■ **YOUR TASK**
Wherever the word "ApiSetRwrValue" appears in a line of the records, copy that line.

··· EXERCISE MATERIAL ···

(** What the sockets have received is an argument, as in [cls_periodic]. *)
Definition cls_handle_periodic (slmp_received cciefb_received : option datagram) (now : Z)
  : cls_handle_prog unit :=
  asserted (cls_slmp_periodic slmp_received now;; cls_iefb_periodic cciefb_received now).

Definition cls_stop_cyclic_data (is_error : bool) (now : Z) : cls_handle_prog unit :=
  asserted (cls_iefb_disable_slave now is_error).
Definition cls_restart_cyclic_data (now : Z) : cls_handle_prog unit :=
  asserted (cls_iefb_reenable_slave now).

(** Returns 0 and the timestamp, or -1 ([None]). *)
Definition cls_get_master_timestamp : cls_handle_prog (option Z) :=
  null_returns None (query cls_iefb_get_master_timestamp).

Definition cls_set_slave_application_status (slave_application_status : Z) : cls_handle_prog unit :=
  asserted (cls_iefb_set_slave_application_status slave_application_status).
Definition cls_get_slave_application_status : cls_handle_prog Z :=
  asserted (query cls_iefb_get_slave_application_status).
Definition cls_set_local_management_info (local_management_info : Z) : cls_handle_prog unit :=
  asserted (cls_iefb_set_local_management_info local_management_info).
Definition cls_get_local_management_info : cls_handle_prog Z :=
  asserted (query cls_iefb_get_local_management_info).
Definition cls_set_slave_error_code (slave_err_code : Z) : cls_handle_prog unit :=
  asserted (cls_iefb_set_slave_error_code slave_err_code).
Definition cls_get_slave_error_code : cls_handle_prog Z :=
  asserted (query cls_iefb_get_slave_error_code).

Definition cls_get_master_connection_details : cls_handle_prog (option cls_master_connection) :=
  null_returns None (query (fun cls => Some (cls_iefb_get_master_connection_details cls))).

(** Pointers to the areas; [None] for [NULL]. *)
Definition cls_get_first_rx_area : cls_handle_prog (option cls_area_pointer) :=
  null_returns None (query (fun cls => Some (cls_iefb_get_first_rx_area cls))).
Definition cls_get_first_ry_area : cls_handle_prog (option cls_area_pointer) :=
  null_returns None (query (fun cls => Some (cls_iefb_get_first_ry_area cls))).
Definition cls_get_first_rwr_area : cls_handle_prog (option cls_area_pointer) :=
  null_returns None (query (fun cls => Some (cls_iefb_get_first_rwr_area cls))).
Definition cls_get_first_rww_area : cls_handle_prog (option cls_area_pointer) :=
  null_returns None (query (fun cls => Some (cls_iefb_get_first_rww_area cls))).

Definition cls_set_rx_bit (number : Z) (value : bool) : cls_handle_prog unit :=
  asserted (cls_iefb_set_rx_bit number value).
Definition cls_get_rx_bit (number : Z) : cls_handle_prog bool :=
  asserted (cls_iefb_get_rx_bit number).
Definition cls_get_ry_bit (number : Z) : cls_handle_prog bool :=
  asserted (cls_iefb_get_ry_bit number).
Definition cls_set_rwr_value (number value : Z) : cls_handle_prog unit :=
  asserted (cls_iefb_set_rwr_value number value).
Definition cls_get_rwr_value (number : Z) : cls_handle_prog Z :=
  asserted (cls_iefb_get_rwr_value number).
Definition cls_get_rww_value (number : Z) : cls_handle_prog Z :=
  asserted (cls_iefb_get_rww_value number).

(** ** Calls, by the type of their results *)

Inductive cls_api : Type -> Type :=
| ApiHandlePeriodic (slmp_received cciefb_received : option datagram) : cls_api unit
| ApiStopCyclicData (is_error : bool) : cls_api unit
| ApiRestartCyclicData : cls_api unit
| ApiGetMasterTimestamp : cls_api (option Z)
| ApiSetSlaveApplicationStatus (status : Z) : cls_api unit
| ApiGetSlaveApplicationStatus : cls_api Z
| ApiSetLocalManagementInfo (info : Z) : cls_api unit
| ApiGetLocalManagementInfo : cls_api Z
| ApiSetSlaveErrorCode (code : Z) : cls_api unit
| ApiGetSlaveErrorCode : cls_api Z
| ApiGetMasterConnectionDetails : cls_api (option cls_master_connection)
| ApiGetFirstRxArea : cls_api (option cls_area_pointer)
| ApiGetFirstRyArea : cls_api (option cls_area_pointer)
| ApiGetFirstRwrArea : cls_api (option cls_area_pointer)
| ApiGetFirstRwwArea : cls_api (option cls_area_pointer)
| ApiSetRxBit (number : Z) (value : bool) : cls_api unit
| ApiGetRxBit (number : Z) : cls_api bool
| ApiGetRyBit (number : Z) : cls_api bool
| ApiSetRwrValue (number value : Z) : cls_api unit
| ApiGetRwrValue (number : Z) : cls_api Z
| ApiGetRwwValue (number : Z) : cls_api Z
| ApiStoreRxArea (off : Z) (data : list Z) : cls_api unit
| ApiStoreRwrArea (off : Z) (data : list Z) : cls_api unit.

Definition run_api {A} (c : cls_api A) (now : Z) : cls_handle_prog A :=
  match c in cls_api A return cls_handle_prog A with
  | ApiHandlePeriodic slmp_received cciefb_received =>
      cls_handle_periodic slmp_received cciefb_received now
  | ApiStopCyclicData is_error => cls_stop_cyclic_data is_error now
  | ApiRestartCyclicData => cls_restart_cyclic_data now
  | ApiGetMasterTimestamp => cls_get_master_timestamp
  | ApiSetSlaveApplicationStatus status => cls_set_slave_application_status status
  | ApiGetSlaveApplicationStatus => cls_get_slave_application_status
  | ApiSetLocalManagementInfo info => cls_set_local_management_info info
  | ApiGetLocalManagementInfo => cls_get_local_management_info
  | ApiSetSlaveErrorCode code => cls_set_slave_error_code code
  | ApiGetSlaveErrorCode => cls_get_slave_error_code
  | ApiGetMasterConnectionDetails => cls_get_master_connection_details
  | ApiGetFirstRxArea => cls_get_first_rx_area
  | ApiGetFirstRyArea => cls_get_first_ry_area
  | ApiGetFirstRwrArea => cls_get_first_rwr_area
  | ApiGetFirstRwwArea => cls_get_first_rww_area
  | ApiSetRxBit number value => cls_set_rx_bit number value
  | ApiGetRxBit number => cls_get_rx_bit number
  | ApiGetRyBit number => cls_get_ry_bit number
  | ApiSetRwrValue number value => cls_set_rwr_value number value
  | ApiGetRwrValue number => cls_get_rwr_value number
  | ApiGetRwwValue number => cls_get_rww_value number
  | ApiStoreRxArea off data => asserted (store_rx_area off data)
  | ApiStoreRwrArea off data => asserted (store_rwr_area off data)
  end.

(** The call of the transition system behind a function that changes the
    instance. *)
Definition call_of {A} (c : cls_api A) : option slave_call :=
  match c with
  | ApiHandlePeriodic slmp_received cciefb_received =>
      Some (HandlePeriodic slmp_received cciefb_received)
  | ApiStopCyclicData is_error => Some (StopCyclicData is_error)
  | ApiRestartCyclicData => Some RestartCyclicData
  | ApiSetSlaveApplicationStatus status => Some (SetApplicationStatus status)
  | ApiSetLocalManagementInfo info => Some (SetLocalManagementInfo info)
  | ApiSetSlaveErrorCode code => Some (SetErrorCode code)
  | ApiSetRxBit number value => Some (SetRxBit number value)
  | ApiSetRwrValue number value => Some (SetRwrValue number value)
  | ApiStoreRxArea off data => Some (StoreRxArea off data)
  | ApiStoreRwrArea off data => Some (StoreRwrArea off data)
  | _ => None
  end.

(** What the documentation of the API demands of the caller. *)
Definition api_args_ok (cfg : cls_cfg) {A} (c : cls_api A) : Prop :=
  match c with
  | ApiGetRxBit number | ApiGetRyBit number => rx_number cfg number
  | ApiGetRwrValue number | ApiGetRwwValue number => register_number cfg number
  | c => match call_of c with Some call => call_ok cfg call | None => True end
  end.

(** *** The ranges of the results *)

(** A pointer to [n] bytes that lie inside what it points into. *)
Definition bytes_inside_area (s : cls) (pointer : cls_area_pointer) (n : Z) : Prop :=
  match pointer with
  | InResponseFrame off =>
      let f := cciefb_resp_frame_normal s in
      sizeof c_cl_cciefb_cyclic_resp_full_headers <= off /\
      off + n <= ri_udp_payload_len f <= Z.of_nat (length (ri_buffer f))
  | InRyData => n <= Z.of_nat (length (ry (cyclic_data_area s)))
  | InRwwData => n <= Z.of_nat (length (rww (cyclic_data_area s)))
  end.

Definition connection_ok (cfg : cls_cfg) (details : cls_master_connection) : Prop :=
  details = cls_master_connection_zero \/
  (master_id details <> CL_IPADDR_INVALID /\ 1 <= group_no details <= 64 /\
   1 <= slave_station_no details /\
   slave_station_no details + num_occupied_stations cfg - 1 <=
     total_occupied_station_count details <= 16).

(** The result [r] of a call on an instance [s]. *)
Definition api_result_ok (cfg : cls_cfg) {A} (c : cls_api A) (s : cls) : A -> Prop :=
  match c in cls_api A return A -> Prop with
  | ApiGetSlaveApplicationStatus => fun r => 0 <= r <= 1
  | ApiGetLocalManagementInfo => is_u32
  | ApiGetSlaveErrorCode | ApiGetRwrValue _ | ApiGetRwwValue _ => is_u16
  | ApiGetMasterConnectionDetails => fun r =>
      exists details, r = Some details /\ connection_ok cfg details
  | ApiGetFirstRxArea | ApiGetFirstRyArea => fun r =>
      exists pointer, r = Some pointer /\ bytes_inside_area s pointer (8 * num_occupied_stations cfg)
  | ApiGetFirstRwrArea | ApiGetFirstRwwArea => fun r =>
      exists pointer, r = Some pointer /\ bytes_inside_area s pointer (64 * num_occupied_stations cfg)
  | _ => fun _ => True
  end.

(** What a call on [NULL] returns; [None] when it stops at an assertion. *)
Definition null_result {A} (c : cls_api A) : option A :=
  match c in cls_api A return option A with
  | ApiGetMasterTimestamp => Some None
  | ApiGetMasterConnectionDetails => Some None
  | ApiGetFirstRxArea | ApiGetFirstRyArea | ApiGetFirstRwrArea | ApiGetFirstRwwArea => Some None
  | _ => None
  end.

Definition api_runs (cfg : cls_cfg) {A} (c : cls_api A) (now : Z) (s : cls) : Prop :=
  exists r s' o, run_api c now (Some s) = Done (r, Some s', o) /\ api_result_ok cfg c s r /\
    slave_reachable cfg s' /\ (call_of c = None -> s' = s /\ o = []).

(** ** Lemmas *)

Section Instance.
Context (cfg : cls_cfg) (s : cls) (typed : config_typed cfg) (reachable : slave_reachable cfg s).

(** A function that only reads. *)
Lemma slave_query_runs {A} (c : cls_api A) now r : run_api c now (Some s) = Done (r, Some s, []) ->
  api_result_ok cfg c s r -> api_runs cfg c now s.
Proof. intros Hrun Hr. exists r, s, []. auto. Qed.

(** A function that changes the instance. *)
Lemma slave_unit_runs (c : cls_api unit) call now : call_of c = Some call -> call_ok cfg call ->
  (forall r, api_result_ok cfg c s r) -> run_api c now = asserted (run_call call now) ->
  api_runs cfg c now s.
Proof.
  intros Hcall Hok Hr Hrun. destruct (slave_reachable_inv cfg s typed reachable) as [Hcfg Hinv].
  pose proof (call_good cfg call now s Hcfg Hinv Hok) as Hw. apply wp_done in Hw.
  destruct Hw as ([] & s' & o & Hdone & _). exists tt, s', o.
  split; [rewrite Hrun; exact (on_instance_done _ _ _ _ _ _ Hdone)|]. split; [apply Hr|].
  split; [exact (reach_call cfg call now s s' o reachable Hok Hdone)|]. rewrite Hcall. discriminate.
Qed.

Lemma register_range mem n : bytes mem -> is_u16 (register_in mem n).
Proof.
  intros Hb. unfold register_in. set (off := Z.to_nat _).
  pose proof (le_combine_range (slice off 2 mem) (bytes_slice _ _ _ Hb)) as Hr.
  assert (Hlen : (length (slice off 2 mem) <= 2)%nat) by (unfold slice; rewrite length_take; lia).
  split; [apply Hr|]. eapply Z.lt_le_trans; [apply Hr|]. apply Z.pow_le_mono_r; lia.
Qed.

Lemma connection_details_ok : slave_inv cfg s -> connection_ok cfg (master s).
Proof.
  intros [_ Hc]. unfold slave_control, connected, not_connected in Hc. unfold connection_ok.
  destruct (state s); try contradiction; tauto.
Qed.

Lemma areas_inside : config_ok cfg -> slave_base cfg s ->
  bytes_inside_area s (cls_iefb_get_first_rx_area s) (8 * num_occupied_stations cfg) /\
  bytes_inside_area s (cls_iefb_get_first_ry_area s) (8 * num_occupied_stations cfg) /\
  bytes_inside_area s (cls_iefb_get_first_rwr_area s) (64 * num_occupied_stations cfg) /\
  bytes_inside_area s (cls_iefb_get_first_rww_area s) (64 * num_occupied_stations cfg).
Proof.
  intros Hcfg Hb. pose proof (config_stations cfg Hcfg). pose proof CLS_MAX_ok.
  pose proof (buffer_length cfg s Hb) as Hlen.
  destruct (sb_normal _ _ Hb) as (Hpl & Hrwr & Hrx & _). destruct (sb_ry _ _ Hb) as [Hry _].
  destruct (sb_rww _ _ Hb) as [Hrww _]. cbn -[Z.mul sizeof]. rewrite Hpl, Hrwr, Hrx, Hlen, Hry, Hrww.
  change (sizeof c_cl_cciefb_cyclic_resp_full_headers) with 59. unfold sizeof_ry, sizeof_rww. lia.
Qed.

···

■ **PROBLEM SOLUTION**
| ApiSetRwrValue (number value : Z) : cls_api unit
  | ApiSetRwrValue number value => cls_set_rwr_value number value
  | ApiSetRwrValue number value => Some (SetRwrValue number value)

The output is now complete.